**How to complete this task**
Produce an exact copy of all the records.

**Data for analysis**
------------------------------

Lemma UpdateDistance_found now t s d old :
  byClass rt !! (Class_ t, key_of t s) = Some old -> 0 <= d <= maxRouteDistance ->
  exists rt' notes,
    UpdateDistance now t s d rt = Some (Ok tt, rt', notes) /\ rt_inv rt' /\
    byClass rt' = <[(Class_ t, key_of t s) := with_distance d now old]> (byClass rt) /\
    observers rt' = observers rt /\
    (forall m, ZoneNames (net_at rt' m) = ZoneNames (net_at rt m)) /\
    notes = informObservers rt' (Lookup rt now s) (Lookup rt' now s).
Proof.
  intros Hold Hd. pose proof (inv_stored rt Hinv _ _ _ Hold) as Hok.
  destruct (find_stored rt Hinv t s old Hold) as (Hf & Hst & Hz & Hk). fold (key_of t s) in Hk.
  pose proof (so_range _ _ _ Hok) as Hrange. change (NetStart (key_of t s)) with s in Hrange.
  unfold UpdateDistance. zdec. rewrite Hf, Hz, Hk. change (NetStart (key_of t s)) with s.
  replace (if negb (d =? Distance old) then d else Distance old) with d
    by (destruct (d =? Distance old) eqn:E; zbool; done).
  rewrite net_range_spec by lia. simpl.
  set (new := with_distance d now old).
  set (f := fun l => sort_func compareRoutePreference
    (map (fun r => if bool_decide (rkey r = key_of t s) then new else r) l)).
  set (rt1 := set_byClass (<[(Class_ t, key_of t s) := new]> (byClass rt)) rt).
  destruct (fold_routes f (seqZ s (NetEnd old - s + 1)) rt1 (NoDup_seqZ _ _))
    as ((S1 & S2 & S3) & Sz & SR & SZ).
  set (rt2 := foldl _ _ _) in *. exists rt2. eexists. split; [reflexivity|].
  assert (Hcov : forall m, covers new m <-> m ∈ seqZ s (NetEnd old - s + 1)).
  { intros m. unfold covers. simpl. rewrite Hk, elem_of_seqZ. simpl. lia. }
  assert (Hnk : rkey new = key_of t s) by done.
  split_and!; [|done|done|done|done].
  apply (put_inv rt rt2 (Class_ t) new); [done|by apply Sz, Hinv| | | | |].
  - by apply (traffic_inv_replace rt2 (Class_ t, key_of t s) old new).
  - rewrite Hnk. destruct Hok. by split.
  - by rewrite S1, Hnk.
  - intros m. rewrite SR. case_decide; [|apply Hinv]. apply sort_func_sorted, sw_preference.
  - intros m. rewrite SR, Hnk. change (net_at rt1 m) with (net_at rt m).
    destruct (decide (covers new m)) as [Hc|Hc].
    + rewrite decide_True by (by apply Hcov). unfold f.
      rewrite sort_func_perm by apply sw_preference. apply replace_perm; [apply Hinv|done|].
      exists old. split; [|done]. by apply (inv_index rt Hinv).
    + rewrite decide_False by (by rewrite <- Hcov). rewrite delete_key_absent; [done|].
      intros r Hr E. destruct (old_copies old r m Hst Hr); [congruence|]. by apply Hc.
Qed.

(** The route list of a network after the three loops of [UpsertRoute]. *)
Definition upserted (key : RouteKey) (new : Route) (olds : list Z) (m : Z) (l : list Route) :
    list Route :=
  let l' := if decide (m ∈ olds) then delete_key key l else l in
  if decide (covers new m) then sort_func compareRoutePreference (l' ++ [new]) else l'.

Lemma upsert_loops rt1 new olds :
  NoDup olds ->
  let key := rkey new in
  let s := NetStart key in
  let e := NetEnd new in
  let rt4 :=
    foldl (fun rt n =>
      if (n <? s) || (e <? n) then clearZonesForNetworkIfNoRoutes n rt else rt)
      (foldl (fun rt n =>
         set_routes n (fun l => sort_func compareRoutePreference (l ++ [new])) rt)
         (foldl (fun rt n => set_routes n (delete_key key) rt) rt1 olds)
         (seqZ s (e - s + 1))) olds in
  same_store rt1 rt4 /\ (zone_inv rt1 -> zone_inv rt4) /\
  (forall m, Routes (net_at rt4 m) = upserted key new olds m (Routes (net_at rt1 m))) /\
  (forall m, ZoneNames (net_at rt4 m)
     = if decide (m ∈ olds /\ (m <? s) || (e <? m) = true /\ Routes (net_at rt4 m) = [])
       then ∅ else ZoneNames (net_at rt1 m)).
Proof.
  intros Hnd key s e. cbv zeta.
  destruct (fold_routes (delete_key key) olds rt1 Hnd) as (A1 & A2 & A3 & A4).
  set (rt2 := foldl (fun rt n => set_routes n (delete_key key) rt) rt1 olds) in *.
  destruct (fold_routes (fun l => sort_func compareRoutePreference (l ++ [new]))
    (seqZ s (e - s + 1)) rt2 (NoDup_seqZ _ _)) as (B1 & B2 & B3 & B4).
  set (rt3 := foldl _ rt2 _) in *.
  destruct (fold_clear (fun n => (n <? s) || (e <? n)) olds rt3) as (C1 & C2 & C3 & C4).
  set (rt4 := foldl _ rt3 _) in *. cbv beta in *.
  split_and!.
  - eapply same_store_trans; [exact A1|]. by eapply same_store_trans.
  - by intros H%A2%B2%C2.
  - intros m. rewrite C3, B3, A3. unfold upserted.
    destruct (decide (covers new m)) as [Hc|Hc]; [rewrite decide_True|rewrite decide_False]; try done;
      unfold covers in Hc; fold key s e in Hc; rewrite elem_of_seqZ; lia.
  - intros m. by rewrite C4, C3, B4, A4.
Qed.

------------------------------

**Answer**
Lemma UpdateDistance_found now t s d old :
  byClass rt !! (Class_ t, key_of t s) = Some old -> 0 <= d <= maxRouteDistance ->
  exists rt' notes,
    UpdateDistance now t s d rt = Some (Ok tt, rt', notes) /\ rt_inv rt' /\
    byClass rt' = <[(Class_ t, key_of t s) := with_distance d now old]> (byClass rt) /\
    observers rt' = observers rt /\
    (forall m, ZoneNames (net_at rt' m) = ZoneNames (net_at rt m)) /\
    notes = informObservers rt' (Lookup rt now s) (Lookup rt' now s).
Proof.
  intros Hold Hd. pose proof (inv_stored rt Hinv _ _ _ Hold) as Hok.
  destruct (find_stored rt Hinv t s old Hold) as (Hf & Hst & Hz & Hk). fold (key_of t s) in Hk.
  pose proof (so_range _ _ _ Hok) as Hrange. change (NetStart (key_of t s)) with s in Hrange.
  unfold UpdateDistance. zdec. rewrite Hf, Hz, Hk. change (NetStart (key_of t s)) with s.
  replace (if negb (d =? Distance old) then d else Distance old) with d
    by (destruct (d =? Distance old) eqn:E; zbool; done).
  rewrite net_range_spec by lia. simpl.
  set (new := with_distance d now old).
  set (f := fun l => sort_func compareRoutePreference
    (map (fun r => if bool_decide (rkey r = key_of t s) then new else r) l)).
  set (rt1 := set_byClass (<[(Class_ t, key_of t s) := new]> (byClass rt)) rt).
  destruct (fold_routes f (seqZ s (NetEnd old - s + 1)) rt1 (NoDup_seqZ _ _))
    as ((S1 & S2 & S3) & Sz & SR & SZ).
  set (rt2 := foldl _ _ _) in *. exists rt2. eexists. split; [reflexivity|].
  assert (Hcov : forall m, covers new m <-> m ∈ seqZ s (NetEnd old - s + 1)).
  { intros m. unfold covers. simpl. rewrite Hk, elem_of_seqZ. simpl. lia. }
  assert (Hnk : rkey new = key_of t s) by done.
  split_and!; [|done|done|done|done].
  apply (put_inv rt rt2 (Class_ t) new); [done|by apply Sz, Hinv| | | | |].
  - by apply (traffic_inv_replace rt2 (Class_ t, key_of t s) old new).
  - rewrite Hnk. destruct Hok. by split.
  - by rewrite S1, Hnk.
  - intros m. rewrite SR. case_decide; [|apply Hinv]. apply sort_func_sorted, sw_preference.
  - intros m. rewrite SR, Hnk. change (net_at rt1 m) with (net_at rt m).
    destruct (decide (covers new m)) as [Hc|Hc].
    + rewrite decide_True by (by apply Hcov). unfold f.
      rewrite sort_func_perm by apply sw_preference. apply replace_perm; [apply Hinv|done|].
      exists old. split; [|done]. by apply (inv_index rt Hinv).
    + rewrite decide_False by (by rewrite <- Hcov). rewrite delete_key_absent; [done|].
      intros r Hr E. destruct (old_copies old r m Hst Hr); [congruence|]. by apply Hc.
Qed.

(** The route list of a network after the three loops of [UpsertRoute]. *)
Definition upserted (key : RouteKey) (new : Route) (olds : list Z) (m : Z) (l : list Route) :
    list Route :=
  let l' := if decide (m ∈ olds) then delete_key key l else l in
  if decide (covers new m) then sort_func compareRoutePreference (l' ++ [new]) else l'.

Lemma upsert_loops rt1 new olds :
  NoDup olds ->
  let key := rkey new in
  let s := NetStart key in
  let e := NetEnd new in
  let rt4 :=
    foldl (fun rt n =>
      if (n <? s) || (e <? n) then clearZonesForNetworkIfNoRoutes n rt else rt)
      (foldl (fun rt n =>
         set_routes n (fun l => sort_func compareRoutePreference (l ++ [new])) rt)
         (foldl (fun rt n => set_routes n (delete_key key) rt) rt1 olds)
         (seqZ s (e - s + 1))) olds in
  same_store rt1 rt4 /\ (zone_inv rt1 -> zone_inv rt4) /\
  (forall m, Routes (net_at rt4 m) = upserted key new olds m (Routes (net_at rt1 m))) /\
  (forall m, ZoneNames (net_at rt4 m)
     = if decide (m ∈ olds /\ (m <? s) || (e <? m) = true /\ Routes (net_at rt4 m) = [])
       then ∅ else ZoneNames (net_at rt1 m)).
Proof.
  intros Hnd key s e. cbv zeta.
  destruct (fold_routes (delete_key key) olds rt1 Hnd) as (A1 & A2 & A3 & A4).
  set (rt2 := foldl (fun rt n => set_routes n (delete_key key) rt) rt1 olds) in *.
  destruct (fold_routes (fun l => sort_func compareRoutePreference (l ++ [new]))
    (seqZ s (e - s + 1)) rt2 (NoDup_seqZ _ _)) as (B1 & B2 & B3 & B4).
  set (rt3 := foldl _ rt2 _) in *.
  destruct (fold_clear (fun n => (n <? s) || (e <? n)) olds rt3) as (C1 & C2 & C3 & C4).
  set (rt4 := foldl _ rt3 _) in *. cbv beta in *.
  split_and!.
  - eapply same_store_trans; [exact A1|]. by eapply same_store_trans.
  - by intros H%A2%B2%C2.
  - intros m. rewrite C3, B3, A3. unfold upserted.
    destruct (decide (covers new m)) as [Hc|Hc]; [rewrite decide_True|rewrite decide_False]; try done;
      unfold covers in Hc; fold key s e in Hc; rewrite elem_of_seqZ; lia.
  - intros m. by rewrite C4, C3, B4, A4.
Qed.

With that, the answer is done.